LadyA and I talked on the phone today and I was pretty surprised to find out that she’s actually married with her hubby oversea. Curious and pretty much quite on the topic, I found out that she was sick of living under his rules that she got back here to leave him there. The whole male dominance can be quite scary; I’m not really talking about those who imprison their wives and not do anything about it. This man does love her, would do anything for her except encourage her to start her own lifestyle. She was taken care of; money, support and a home she’s got but he wouldn’t encourage her to go on with her career or have a baby with her. Now, I know that I was kinda in a relationship where the topic ‘baby’ was our favorite and it’s kinda hard to find a gay man who’s into having babies. But then again, hearing her story, I kinda have this fear of being under a settled older man. What if I got myself into a relationship under an older protective man who would support me in anyways but would not really encourage to live the life I want. Not to forget, I could be quite stubborn about who/what I wanna be. This whole story I heard about LadyA only made me feel a bit too comfortable leading a life on my own. I don’t know.. things have been pushing me to go back to my single life lately. I can’t really be fucked being happy for the one I love and for once I guess I just want to not have to try.

I was on my way to the dvd rental with hopes of just watching movies the whole day when I called one of my friends, ManB. ManB didn’t sound that good on the phone and I found out that his parents were going through a divorce. It wasn’t actually a divorce but it kinda resembled my sister’s story. He had moved his mom to Singapore to be away from his dad, who’s been having affairs with other women/woman. ManB was in a weed circle when I got there with two beer bottles, jerkies, chips, seaweeds and a menthol cigarette pack. It’s nice to be around people in misery when I, myself, had no reasons to be that happy about my life lately. I had two puffs; maybe it was the kind of weed which was strong or the menthol cigarette that I had it with but I got a bit high after that two puffs. ManB’s wife joined our convo and we talked about how unfair it was for kids when the parents want to do whatever they want when they get older.

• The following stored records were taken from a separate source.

Lemma load_and_list_db i bs db shown :
  sr_db (load_and_list i bs db shown) = db
  /\ sr_generation (load_and_list i bs db shown) = shown.
Proof.
  unfold load_and_list.
  destruct (in_load_button i && Py.truthy (in_load_invoice_no i)); [|now split].
  destruct (get_full_invoice_data db (in_load_invoice_no i) (in_user_id i)) as [[d|]|e];
    now split.
Qed.

(** What a run does to the store, by how its generation block ended. *)
Lemma script_store i bs db :
  let r := script i bs db in
  (sr_db r = db /\ forall no, sr_generation r <> Some (Generated no))
  \/ (exists w d no,
        in_generate i = true
        /\ Py.truthy (in_user_id i) = true
        /\ let R := app w (in_now i)
                      {| ss_user_id := in_user_id i; ss_invoice_data := d |} db in
           run_outcome R = Generated no
           /\ sr_db r = run_db R
           /\ sr_generation r = Some (Generated no)).
Proof.
  cbn zeta. unfold script.
  destruct (Py.truthy (in_user_id i)) eqn:Huser; cbn [negb];
    [|left; split; [reflexivity | discriminate]].
  destruct (url_load i bs db) as [bs1|e]; [|left; split; [reflexivity | discriminate]].
  set (d := match bs_invoice_data bs1 with Some d => d | None => Doc.blank end).
  set (show := if in_client_button i then _ else _).
  destruct (in_generate i) eqn:Hgen.
  - rewrite app_form_buttons_eq.
    set (d' := Doc.set_items _ d).
    pose proof (generate_block_app (form_of i show) (in_now i) (in_user_id i) d' db Huser)
      as Hblock. cbn zeta in Hblock. rewrite Hblock.
    destruct (run_outcome (app _ _ _ db)) as [| | |no] eqn:Hout.
    + left. rewrite (proj1 (load_and_list_db _ _ _ _)), (proj2 (load_and_list_db _ _ _ _)).
      split; [|discriminate]. apply app_rejected. intros no. congruence.
    + left. cbn. split; [|discriminate]. apply app_rejected. intros no. congruence.
    + left. rewrite (proj1 (load_and_list_db _ _ _ _)), (proj2 (load_and_list_db _ _ _ _)).
      split; [|discriminate]. apply app_rejected. intros no. congruence.
    + right. exists (form_of i show), d', no. split; [reflexivity|]. split; [reflexivity|].
      cbn zeta. split; [exact Hout|].
      destruct (get_full_invoice_data _ no (in_user_id i)) as [x|e]; cbn.
      * rewrite (proj1 (load_and_list_db _ _ _ _)), (proj2 (load_and_list_db _ _ _ _)).
        now split.
      * now split.
  - left. rewrite (proj1 (load_and_list_db _ _ _ _)), (proj2 (load_and_list_db _ _ _ _)).
    split; [reflexivity | discriminate].
Qed.
(** ** Errors of the resource functions *)

(** One constructor per [return] site; the arguments are those of the format
    string.  [ParseError] is the error of [parse.TagID], returned unchanged. *)
Inductive error : Type :=
| ParseError (msg : string)
| CheckingPresence (serviceName resourceGroup err : string)
| ImportAsExistsError (resourceName id : string)
| CreatingOrUpdating (tagID resourceGroup serviceName err : string)
| Retrieving (tagID resourceGroup serviceName err : string)
| CannotReadID (tagID resourceGroup serviceName : string)
| MakingReadRequest (tagID serviceName resourceGroup err : string)
| Deleting (tagID serviceName resourceGroup err : string)
| Foreign (msg : string).

(** The four error conditions the resource distinguishes. *)
Inductive ErrorKind : Type :=
| MalformedIdentifier
| AlreadyExists
| RemoteCallFailed
| EmptyIdentity
| Unclassified.

Definition kind_of (e : error) : ErrorKind :=
  match e with
  | ParseError _ => MalformedIdentifier
  | ImportAsExistsError _ _ => AlreadyExists
  | CheckingPresence _ _ _ | CreatingOrUpdating _ _ _ _ | Retrieving _ _ _ _
  | MakingReadRequest _ _ _ _ | Deleting _ _ _ _ => RemoteCallFailed
  | CannotReadID _ _ _ => EmptyIdentity
  | Foreign _ => Unclassified
  end.

(** The requests sent to the remote tag client, in the order they are made. *)
Inductive Call : Type :=
| CallGet (resourceGroup serviceName tagID : string)
| CallCreateOrUpdate (resourceGroup serviceName tagID : string)
    (parameters : apimanagement.TagCreateUpdateParameters) (ifMatch : string)
| CallDelete (resourceGroup serviceName tagID ifMatch : string).

Definition is_create (c : Call) : bool :=
  match c with CallCreateOrUpdate _ _ _ _ _ => true | _ => false end.

(** ** The resource functions *)

Section Resource.

(** The remote side: its state and the three operations of the tag client. *)
Context {World : Type}.

Record TagClient : Type := mkTagClient {
  Get : string → string → string → World
        → (apimanagement.TagContract * option string) * World;
  CreateOrUpdate : string → string → string
        → apimanagement.TagCreateUpdateParameters → string → World
        → (apimanagement.TagContract * option string) * World;
  Delete : string → string → string → string → World
        → (autorest.Response * option string) * World
}.

(** What a resource function runs on: the resource data [d], the remote
    side, and the log of the calls made so far (latest last). *)
Record State : Type := mkState {
  d : pluginsdk.ResourceData;
  remote : World;
  calls : list Call
}.

(** State and error: [inl e] is Go's [return e] with [e != nil]. *)
Definition M (A : Type) : Type := State → (error + A) * State.

#[global] Instance M_ret : MRet M := λ A a st, (inr a, st).
#[global] Instance M_bind : MBind M := λ A B f m st,
  match m st with
  | (inl e, st') => (inl e, st')
  | (inr a, st') => f a st'
  end.

Definition fail {A : Type} (e : error) : M A := λ st, (inl e, st).

Definition get_d : M pluginsdk.ResourceData := λ st, (inr (d st), st).

Definition modify_d (f : pluginsdk.ResourceData → pluginsdk.ResourceData)
  : M unit :=
  λ st, (inr (), {| d := f (d st); remote := remote st; calls := calls st |}).

(** A remote call: log it, then let the remote side answer. *)
Definition remote_call {A : Type} (c : Call) (op : World → A * World) : M A :=
  λ st, let '(a, w) := op (remote st) in
        (inr a, {| d := d st; remote := w; calls := calls st ++ [c] |}).

Variable client : TagClient.

(** [id.ServiceName] as read by the read and delete functions.  The struct
    [parse.TagId] declares no such field, so the accessor is a parameter. *)
Variable ServiceName : parse.TagId → string.

(** [resourceApiManagementAPIPolicyRead], the function the create-or-update
    function ends with; it is declared in another file.  It runs on the
    resource data and the remote side and reports the calls it made. *)
Variable resourceApiManagementAPIPolicyRead :
  pluginsdk.ResourceData → World
  → option error * pluginsdk.ResourceData * World * list Call.

Definition run_resourceApiManagementAPIPolicyRead : M unit :=
  λ st, let '(err, d', w, cs) :=
          resourceApiManagementAPIPolicyRead (d st) (remote st) in
        let st' := {| d := d'; remote := w; calls := calls st ++ cs |} in
        match err with
        | Some e => (inl e, st')
        | None => (inr (), st')
        end.

Definition client_Get (resourceGroup serviceName tagID : string)
  : M (apimanagement.TagContract * option string) :=
  remote_call (CallGet resourceGroup serviceName tagID)
              (Get client resourceGroup serviceName tagID).

Definition client_CreateOrUpdate (resourceGroup serviceName tagID : string)
    (parameters : apimanagement.TagCreateUpdateParameters) (ifMatch : string)
  : M (apimanagement.TagContract * option string) :=
  remote_call (CallCreateOrUpdate resourceGroup serviceName tagID parameters ifMatch)
              (CreateOrUpdate client resourceGroup serviceName tagID parameters ifMatch).

Definition client_Delete (resourceGroup serviceName tagID ifMatch : string)
  : M (autorest.Response * option string) :=
  remote_call (CallDelete resourceGroup serviceName tagID ifMatch)
              (Delete client resourceGroup serviceName tagID ifMatch).
(** * QuizCompetetion: session lifecycle, answer upsert, scoring and leaderboard

    A shallow embedding of the core of the quiz application:
    - [src/features/scoring/scoring_service.py]  (score, leaderboard, export)
    - [src/features/scoring/scoring_data_access.py]  (answer upsert, queries, counts)
    - [src/features/session/session_service.py]  (create / start / next / end / join)
    - [src/features/session/session_data_access.py], [participant_data_access.py]
    - [src/shared/session_code.py]  (bounded code generation)

    Python [float] is IEEE-754 binary64.  Finite doubles are modelled by the
    rationals they denote, and every float operation is the exact rational
    operation followed by rounding to nearest, ties to even ([Float64.RN]).
    Datetimes are integer microsecond counts, as [datetime] stores them. *)

From Stdlib Require Import ZArith QArith Qround Qpower Qreduction Qcanon Qabs.
From Stdlib Require Import List Bool Lia Lqa Permutation Sorted.
From Stdlib Require Import String DecimalString.
From Stdlib Require Floats.SpecFloat.
Import ListNotations.

Local Open Scope Z_scope.

(* ================================================================== *)
(** ** IEEE-754 binary64 rounding on the rationals *)
(* ================================================================== *)

Module Float64.

Local Open Scope Q_scope.

(** Precision and exponent range of binary64. *)
Definition prec : Z := 53.
Definition emin : Z := -1074.
Definition emax : Z := 1024.

Definition pow2 (e : Z) : Q := 2 ^ e.

(** [ilog2 x] is the binade of a positive rational: [2^e <= x < 2^(e+1)]. *)
Definition ilog2 (x : Q) : Z :=
  let e0 := (Z.log2 (Qnum x) - Z.log2 (Zpos (Qden x)))%Z in
  if Qle_bool (pow2 e0) x then e0 else (e0 - 1)%Z.

(** Round a rational to the nearest integer, ties to the even one. *)
Definition rhe (y : Q) : Z :=
  let f := Qfloor y in
  match Qcompare (y - inject_Z f) (1 # 2) with
  | Lt => f
  | Gt => (f + 1)%Z
  | Eq => if Z.even f then f else (f + 1)%Z
  end.

(** Exponent of the unit in the last place used to round [x > 0]. *)
Definition ulp_exp (x : Q) : Z := Z.max (ilog2 x - (prec - 1)) emin.

Definition RNpos (x : Q) : Q :=
  let ex := ulp_exp x in Qred (inject_Z (rhe (x / pow2 ex)) * pow2 ex).
Lemma deleteOne_without_match_changes_nothing_witness :
  deleteOne sample_rt "test" "one" (VObj [("name", VStr "Nobody")]) VUndef
    (sample_world "memory" three_docs)
  = (Ok (VNum 0), sample_world "memory" three_docs).
Proof.
  destruct (deleteOne_without_match_changes_nothing sample_rt "test" "one"
              [("name", VStr "Nobody")] VUndef
              (sample_world "memory" three_docs) three_docs eq_refl eq_refl)
    as (w' & Hrun & _ & _ & _ & _ & Hsame & _).
  - repeat constructor.
  - rewrite Hrun. f_equal. apply Hsame. discriminate.
Defined.

Lemma Forall_filter_negb {A : Type} (f : A -> bool) (l : list A) :
  Forall (fun x => f x = false) (filter (fun x => negb (f x)) l).
Proof.
  induction l as [|x l IH]; simpl; auto.
  destruct (f x) eqn:E; simpl; auto.
Qed.
(** * locksmithctl/daemon.go: the reboot-coordination control loop

    A shallow embedding of [src/locksmithctl/daemon.go].  Pure code
    ([expBackoff]) is a function on 64-bit durations.  Code that talks to
    the outside world (systemd over D-Bus, the etcd lock, utmp, login1,
    update_engine) is written in a small trace monad: every call to a
    collaborator is recorded as an [event], and the answer of the k-th call
    to a collaborator is read from an environment [env] of scripted
    answers.  The two unbounded [for] loops take a fuel argument and return
    [None] when the fuel runs out while the loop is still running; a
    receive on a channel on which nothing arrives gives [None] as well. *)

From Stdlib Require Import ZArith List String Bool Lia Arith.
From Stdlib Require Import DecimalString.
Import ListNotations.

Local Open Scope Z_scope.
Local Open Scope string_scope.

(** ** Go values *)

(** [time.Duration] is an [int64] count of nanoseconds; arithmetic on it
    wraps around in two's complement. *)
Definition Duration := Z.

Definition int64_min : Z := - 2 ^ 63.
Definition int64_max : Z := 2 ^ 63 - 1.

Definition in_int64 (z : Z) : Prop := int64_min <= z <= int64_max.

Definition wrap64 (z : Z) : Z := (z + 2 ^ 63) mod 2 ^ 64 - 2 ^ 63.

(** [uint] has 64 bits on the targets the daemon is built for. *)
Definition wrap_uint (z : Z) : Z := z mod 2 ^ 64.

Definition Nanosecond : Duration := 1.
Definition Second : Duration := 1000000000 * Nanosecond.
Definition Minute : Duration := 60 * Second.
Definition Hour : Duration := 60 * Minute.

(** Go's [error] values.  [ErrExist] and [ErrNotExist] are the two sentinel
    errors of package [lock], compared by identity in the source; every
    other error value is carried with its message. *)
Inductive goerror : Type :=
| ErrExist
| ErrNotExist
| Errorf (msg : string).

(** A Go [error] interface value: [None] is [nil]. *)
Definition error := option goerror.
(* ===== verification/Program.v ===== *)
(** Programs that ask their surroundings one request at a time and continue with
    whatever is answered, and how to reason about all their runs.

    A component's outside (host, nodes, wallet, ledger, HTTP) is a type of
    requests with the type of each answer; an operation of the component is a
    [program] over it.  Nothing is assumed of the answers.  [wp] says what every
    run satisfies of the requests made and answers given; [exec] runs a program
    against a host that may answer by all it has seen.  Of the requests some are
    [loud]: they have an effect outside (a signature, a broadcast, a payment, a
    change of a store).  A program is [quietly] such-and-such when no run makes
    a loud request. *)

From stdpp Require Import base list.
From S2P Require Import Prelude.

Inductive program {Q : Type} (ans : Q -> Type) (E A : Type) : Type :=
  | Done (r : res E A)
  | Ask (q : Q) (k : ans q -> program ans E A).
Arguments Done {Q ans E A} r.
Arguments Ask {Q ans E A} q k.

Record event_of {Q : Type} (ans : Q -> Type) := Event { ev_request : Q; ev_answer : ans ev_request }.
Arguments Event {Q ans} ev_request ev_answer.
Arguments ev_request {Q ans} e.
Arguments ev_answer {Q ans} e.

(** A host that answers by the events so far. *)
Definition host_of {Q} (ans : Q -> Type) : Type := list (event_of ans) -> forall q, ans q.

Section Program.
Context {Q : Type} {ans : Q -> Type}.

(** [?] after an await: an error ends the program. *)
Fixpoint io_then {E A B} (p : program ans E A) (f : A -> program ans E B) : program ans E B :=
  match p with
  | Done (Ok a) => f a
  | Done (Err e) => Done (Err e)
  | Done Panic => Done Panic
  | Ask q k => Ask q (fun r => io_then (k r) f)
  end.
#[export] Instance io_ret {E} : MRet (program ans E) := fun A a => Done (Ok a).
#[export] Instance io_bind {E} : MBind (program ans E) := fun A B f p => io_then p f.
Lemma starts_with_app p t : starts_with (p ++ t) p = true.
Proof. apply starts_with_spec. eauto. Qed.

Lemma ends_with_spec s p : ends_with s p = true <-> exists t, s = t ++ p.
Proof.
  unfold ends_with. rewrite starts_with_spec. split; intros (t & H).
  - exists (rev t). rewrite <- (rev_involutive s), H, rev_app_distr, rev_involutive. reflexivity.
  - exists (rev t). rewrite H, rev_app_distr. reflexivity.
Qed.

Lemma contains_spec s p : contains s p = true <-> exists t u, s = t ++ p ++ u.
Proof.
  induction s as [|b s IH]; cbn [contains]; rewrite orb_true_iff, starts_with_spec.
  - split.
    + intros [(t & H) | [=]]. exists [], t. exact H.
    + intros (t & u & H). left. destruct t; [eauto | discriminate].
  - rewrite IH. split.
    + intros [(t & H) | (t & u & ->)]; [exists [], t; exact H | exists (b :: t), u; reflexivity].
    + intros ([|c t] & u & H); [left; eauto | right]. injection H as _ ->. eauto.
Qed.

Lemma strip_prefix_app p t : strip_prefix (p ++ t) p = Some t.
Proof. unfold strip_prefix. rewrite starts_with_app, drop_app_length. reflexivity. Qed.

Lemma strip_prefix_some s p t : strip_prefix s p = Some t <-> s = p ++ t.
Proof.
  split; [|intros ->; apply strip_prefix_app].
  unfold strip_prefix. destruct (starts_with s p) eqn:E; [|discriminate]. intros [= <-].
  apply starts_with_spec in E as (u & ->). rewrite drop_app_length. reflexivity.
Qed.
(** The writer emits a minimal representation. *)
Lemma encode_varint_loop_spec fuel v :
  0 <= v < 128 ^ Z.of_nat fuel -> (0 < fuel)%nat ->
  let bs := encode_varint_loop fuel v in
  continued bs /\ bytes_ok bs /\ (length bs <= fuel)%nat /\ base128 bs = v
  /\ (length bs = 1%nat \/ 128 ^ (Z.of_nat (length bs) - 1) <= v).
Proof.
  revert v. induction fuel as [|fuel IH]; intros v Hv Hf; [lia|].
  rewrite Nat2Z.inj_succ, Z.pow_succ_r in Hv by lia.
  cbn [encode_varint_loop]. rewrite land_127, shiftr_7.
  pose proof (Z.mod_pos_bound v 128 ltac:(lia)) as Hm.
  pose proof (Z.div_mod v 128 ltac:(lia)) as Hdm.
  destruct (Z.eqb_spec (v / 128) 0) as [E|E]; cbn [negb].
  - cbn. rewrite Z.mod_mod by lia. repeat split; try lia.
    constructor; [unfold is_u8; lia | constructor].
  - rewrite lor_128_add by lia.
    assert (Hd : 0 < v / 128) by (pose proof (Z.div_pos v 128); lia).
    assert (Hdlt : v / 128 < 128 ^ Z.of_nat fuel) by (apply Z.div_lt_upper_bound; lia).
    destruct fuel as [|fuel']; [simpl in Hdlt; lia|].
    destruct (IH (v / 128) ltac:(lia) ltac:(lia)) as (Hc & Hok & Hl & Hb & Hmin).
    cbn [length base128]. set (bs := encode_varint_loop (S fuel') (v / 128)) in *.
    rewrite continued_cons, Hb. split; [right; split; [lia|exact Hc]|].
    split; [constructor; [unfold is_u8; lia|exact Hok]|].
    replace ((v mod 128 + 128) mod 128) with (v mod 128)
      by (divmod).
    repeat split; try lia. right. rewrite Nat2Z.inj_succ.
    destruct Hmin as [Hmin | Hmin]; [rewrite Hmin; simpl; lia|].
    replace (Z.succ (Z.of_nat (length bs)) - 1) with (Z.succ (Z.of_nat (length bs) - 1)) by lia.
    rewrite Z.pow_succ_r; [lia|]. destruct bs; [destruct Hc | simpl length; lia].
Qed.

Lemma encode_varint_repr v :
  is_u64 v -> varint_repr v (encode_varint v) /\ bytes_ok (encode_varint v).
Proof.
  unfold is_u64, u64_max. intros Hv.
  destruct (encode_varint_loop_spec 10 v ltac:(lia) ltac:(lia)) as (Hc & Hok & Hl & Hb & _).
  unfold varint_repr, encode_varint, u64_max. repeat split; auto; lia.
Qed.

(** * Fields and messages *)

Lemma take_exact_ok input n a b :
  0 <= n ->
  take_exact input n = Ok (a, b) <-> input = a ++ b /\ Z.of_nat (length a) = n.
Proof.
  intros Hn. unfold take_exact. case_bool; bool_to_prop.
  - split; [discriminate|]. intros (-> & Ha). rewrite length_app in *. lia.
  - split.
    + intros [= <- <-]. rewrite take_drop, length_take. split; [reflexivity | lia].
    + intros (-> & Ha). rewrite take_app_length', drop_app_length' by lia. reflexivity.
Qed.

Lemma take_value_spec wire input v rest :
  bytes_ok input ->
  take_value wire input = Ok (v, rest) <->
  exists bs, input = bs ++ rest /\ value_repr wire v bs.
Proof.
  intros Hin. unfold take_value. split.
  - intros H.
    destruct (Z.eqb_spec wire 0) as [->|_].
    { apply bind_ok in H as ([u i] & Ht & H). cbn in H. injection H as <- <-.
      apply take_varint_spec in Ht as (bs & -> & Hr); [|exact Hin].
      exists bs. split; [reflexivity | constructor; exact Hr]. }
    destruct (Z.eqb_spec wire 1) as [->|_].
    { apply bind_ok in H as ([u i] & Ht & H). cbn in H. injection H as <- <-.
      apply take_exact_ok in Ht as (-> & Hl); [|lia].
      exists u. split; [reflexivity | constructor; lia]. }
    destruct (Z.eqb_spec wire 2) as [->|_].
    { apply bind_ok in H as ([u i] & Ht & H). apply bind_ok in H as (n & Hn & H).
      apply bind_ok in H as ([b i'] & Hb & H). cbn in H. injection H as <- <-.
      apply ok_or_ok in Hn. unfold usize_try_from in Hn. case_match; [|discriminate].
      injection Hn as <-. apply take_varint_spec in Ht as (ls & -> & Hr); [|exact Hin].
      pose proof Hr as (_ & _ & Hv & _). pose proof (base128_bound ls).
      apply take_exact_ok in Hb as (-> & Hl); [|lia].
      exists (ls ++ b). split; [rewrite <- app_assoc; reflexivity|].
      constructor. rewrite Hl. exact Hr. }
    destruct (Z.eqb_spec wire 5) as [->|_]; [|discriminate].
    apply bind_ok in H as ([u i] & Ht & H). cbn in H. injection H as <- <-.
    apply take_exact_ok in Ht as (-> & Hl); [|lia].
    exists u. split; [reflexivity | constructor; lia].
  - intros (bs & -> & Hr). destruct Hr as [v bs Hv | bs Hl | ls bs Hv | bs Hl]; cbn [Z.eqb Pos.eqb].
    + erewrite (proj2 (take_varint_spec _ v rest Hin)) by eauto. reflexivity.
    + rewrite (proj2 (take_exact_ok _ 8 bs rest ltac:(lia))) by (split; [reflexivity | lia]).
      reflexivity.
    + rewrite <- app_assoc in *.
      erewrite (proj2 (take_varint_spec _ _ (bs ++ rest) Hin)) by eauto. cbn [mbind res_bind].
      unfold usize_try_from. destruct Hv as (_ & _ & _ & Hle).
      replace (_ <=? u64_max) with true by lia. cbn [ok_or mbind res_bind].
      rewrite (proj2 (take_exact_ok _ (Z.of_nat (length bs)) bs rest ltac:(lia))) by auto. reflexivity.
    + rewrite (proj2 (take_exact_ok _ 4 bs rest ltac:(lia))) by (split; [reflexivity | lia]).
      reflexivity.
Qed.

Lemma value_repr_wire wire v bs : value_repr wire v bs -> 0 <= wire < 8.
Proof. destruct 1; lia. Qed.

Lemma field_repr_not_nil f : ~ field_repr f [].
Proof.
  inversion 1 as [n wire v ks bs Hn Hk Hv Hf Happ]; subst. apply app_nil in Happ as [-> _].
  destruct Hk as [[] _].
Qed.

Lemma message_repr_nil fs : message_repr fs [] <-> fs = [].
Proof.
  split; [|intros ->; constructor].
  inversion 1 as [|f fs' bs rest Hf Hm H1 Happ]; [reflexivity|].
  apply app_nil in Happ as [-> _]. destruct (field_repr_not_nil _ Hf).
Qed.

Lemma take_field_spec input f rest :
  bytes_ok input ->
  take_field input = Ok (f, rest) <-> exists bs, input = bs ++ rest /\ field_repr f bs.
Proof.
  intros Hin. unfold take_field. split.
  - intros H. apply bind_ok in H as ([key i1] & Hk & H). apply bind_ok in H as (u & Hz & H).
    apply bind_ok in H as ([w i2] & Hv & H). cbn in H. injection H as <- <-.
    apply err_if_ok, Z.eqb_neq in Hz.
    apply take_varint_spec in Hk as (ks & -> & Hk); [|exact Hin].
    apply Forall_app in Hin as [_ Hin'].
    apply take_value_spec in Hv as (bs & -> & Hv); [|assumption].
    exists (ks ++ bs). split; [rewrite app_assoc; reflexivity|].
    pose proof Hk as (_ & _ & Hb & _). pose proof (base128_bound ks).
    change 7 with (Z.ones 3) in Hv. rewrite Z.land_ones in Hv by lia.
    rewrite Z.shiftr_div_pow2 in * by lia. change (2 ^ 3) with 8 in *.
    econstructor; [divmod | | exact Hv].
    replace (8 * (key / 8) + key mod 8) with key by (divmod).
    exact Hk.
  - intros (bs & -> & Hf). destruct Hf as [n wire v ks bs Hn Hk Hv].
    pose proof (value_repr_wire _ _ _ Hv). rewrite <- app_assoc in *.
    erewrite (proj2 (take_varint_spec _ _ (bs ++ rest) Hin)) by eauto. cbn [mbind res_bind].
    change 7 with (Z.ones 3). rewrite Z.land_ones, Z.shiftr_div_pow2 by lia. change (2 ^ 3) with 8.
    replace ((8 * n + wire) / 8) with n by (divmod).
    replace ((8 * n + wire) mod 8) with wire by (divmod).
    replace (n =? 0) with false by lia. cbn [err_if mbind res_bind].
    apply Forall_app in Hin as [_ Hin].
    erewrite (proj2 (take_value_spec _ _ v rest Hin)) by eauto. reflexivity.
Qed.

Lemma take_exact_no_panic input n : take_exact input n <> Panic.
Proof. unfold take_exact. case_match; discriminate. Qed.

Lemma take_field_no_panic input : take_field input <> Panic.
Proof.
  unfold take_field, take_value.
  apply bind_no_panic; [apply take_varint_no_panic | intros [key i1]].
  apply bind_no_panic; [unfold err_if; case_match; discriminate | intros _].
  apply bind_no_panic; [| intros [v i2]; discriminate].
  repeat case_match; try discriminate; (apply bind_no_panic;
    [apply take_exact_no_panic || apply take_varint_no_panic | intros [u i2]; try discriminate]).
  apply bind_no_panic; [unfold ok_or; case_match; discriminate | intros n].
  apply bind_no_panic; [apply take_exact_no_panic | intros [b i3]; discriminate].
Qed.

Lemma take_field_progress input f rest :
  bytes_ok input -> take_field input = Ok (f, rest) ->
  bytes_ok rest /\ (length rest < length input)%nat.
Proof.
  intros Hin H. apply take_field_spec in H as (bs & -> & Hf); [|exact Hin].
  apply Forall_app in Hin as [_ Hin]. split; [exact Hin|]. rewrite length_app.
  destruct bs; [destruct (field_repr_not_nil _ Hf) | simpl; lia].
Qed.

Lemma parse_fields_loop_spec fuel input :
  bytes_ok input -> (length input <= fuel)%nat ->
  parse_fields_loop fuel input <> Panic /\
  forall fs, parse_fields_loop fuel input = Ok fs <-> message_repr fs input.
Proof.
  revert input. induction fuel as [|fuel IH]; intros [|b input] Hin Hl; cbn [length] in Hl; try lia.
  1,2: split; [simpl; discriminate | intros fs; rewrite message_repr_nil; simpl; split; congruence].
  cbn [parse_fields_loop].
  assert (Hle : (length (b :: input) <= S fuel)%nat) by (simpl; lia). clear Hl.
  assert (Hne : b :: input <> []) by discriminate.
  revert Hin Hle Hne. generalize (b :: input). clear b input. intros inp Hin Hle Hne.
  split.
  - intros H. apply bind_panic in H as [H | ([f rest] & Hf & H)].
    { destruct (take_field_no_panic _ H). }
    destruct (take_field_progress _ _ _ Hin Hf) as [Hr Hlt].
    destruct (IH rest Hr ltac:(lia)) as [Hnp _].
    apply bind_panic in H as [H | (? & _ & [=])]. contradiction.
  - intros fs. rewrite bind_ok. split.
    + intros ([f rest] & Hf & H).
      destruct (take_field_progress _ _ _ Hin Hf) as [Hr Hlt].
      destruct (IH rest Hr ltac:(lia)) as [_ Hs]. inv_ok. subst.
      apply take_field_spec in Hf as (bs & -> & Hf); [|exact Hin].
      constructor; [exact Hf|]. apply Hs. assumption.
    + intros Hm. inversion Hm as [|f fs' bs rest Hf Hm' H1 H2]; subst; [congruence|].
      assert (Ht : take_field (bs ++ rest) = Ok (f, rest)).
      { apply take_field_spec; [exact Hin|]. eauto. }
      exists (f, rest). split; [exact Ht|].
      destruct (take_field_progress _ _ _ Hin Ht) as [Hr Hlt].
      destruct (IH rest Hr ltac:(lia)) as [_ Hs].
      rewrite (proj2 (Hs fs') Hm'). reflexivity.
Qed.

Lemma parse_fields_repr bs fs :
  bytes_ok bs -> parse_fields bs = Ok fs <-> message_repr fs bs.
Proof. intros H. apply parse_fields_loop_spec; [exact H | reflexivity]. Qed.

I know it’s only fair to respect what your parents want. I mean, there are a couple of times when ‘divorce’ would be the only way out. However, this does not serve the purpose that the word ‘divorce’ should be easily used. I guess I’m pretty much doing the right thing not concluding who my future partner is and just finding possibilities out and just waiting for ‘the man’ to be the great father of my kids in the future. I would be too chicken to file a divorce with the man I love after we have kids. This kinda reminds me of my hairdresser, who’s actually having an affair with the husband of the salon owner. The owner knows it but the hairdresser being the best employee who can run the shop (not to mention the best hairdresser to do my hair right all the time) made it hard for her to fire her or either bring the issue up. Just like the owner, I would just be sitting at home miserable, maybe possibly finding happiness in our kids, while my partner would be having sex with another man.

I don’t know what part of the ‘relationship’ makes all of us think that it’s a joyride. As for me, being a believer of a pretty much ‘as perfect as we can be’ lifetime with my partner, I do want to try to get a partner who would pretty much be tired out with having fucking around with other men to finally settle with me when we’re married, not to mention someone who would not throw a third party in the picture, be them the boys or exes from the past or the newbies he’d find in the future.

ManB, his wife, his friend and I went for a ride around downtown with his kid for ice cream. On the way, I can’t help looking at the kid and smiling to myself. So, I guess this is what life is. Life is all in the eyes of the future you would be adapting yourself to. A fond fan of having a descendant, I looked into the kid’s eyes and found out that in order to get a perfect future for my kids, I would have to sacrifice the little cool things which I could get now from any man with an inner conscious mind about how the future can be good or bad with the partner.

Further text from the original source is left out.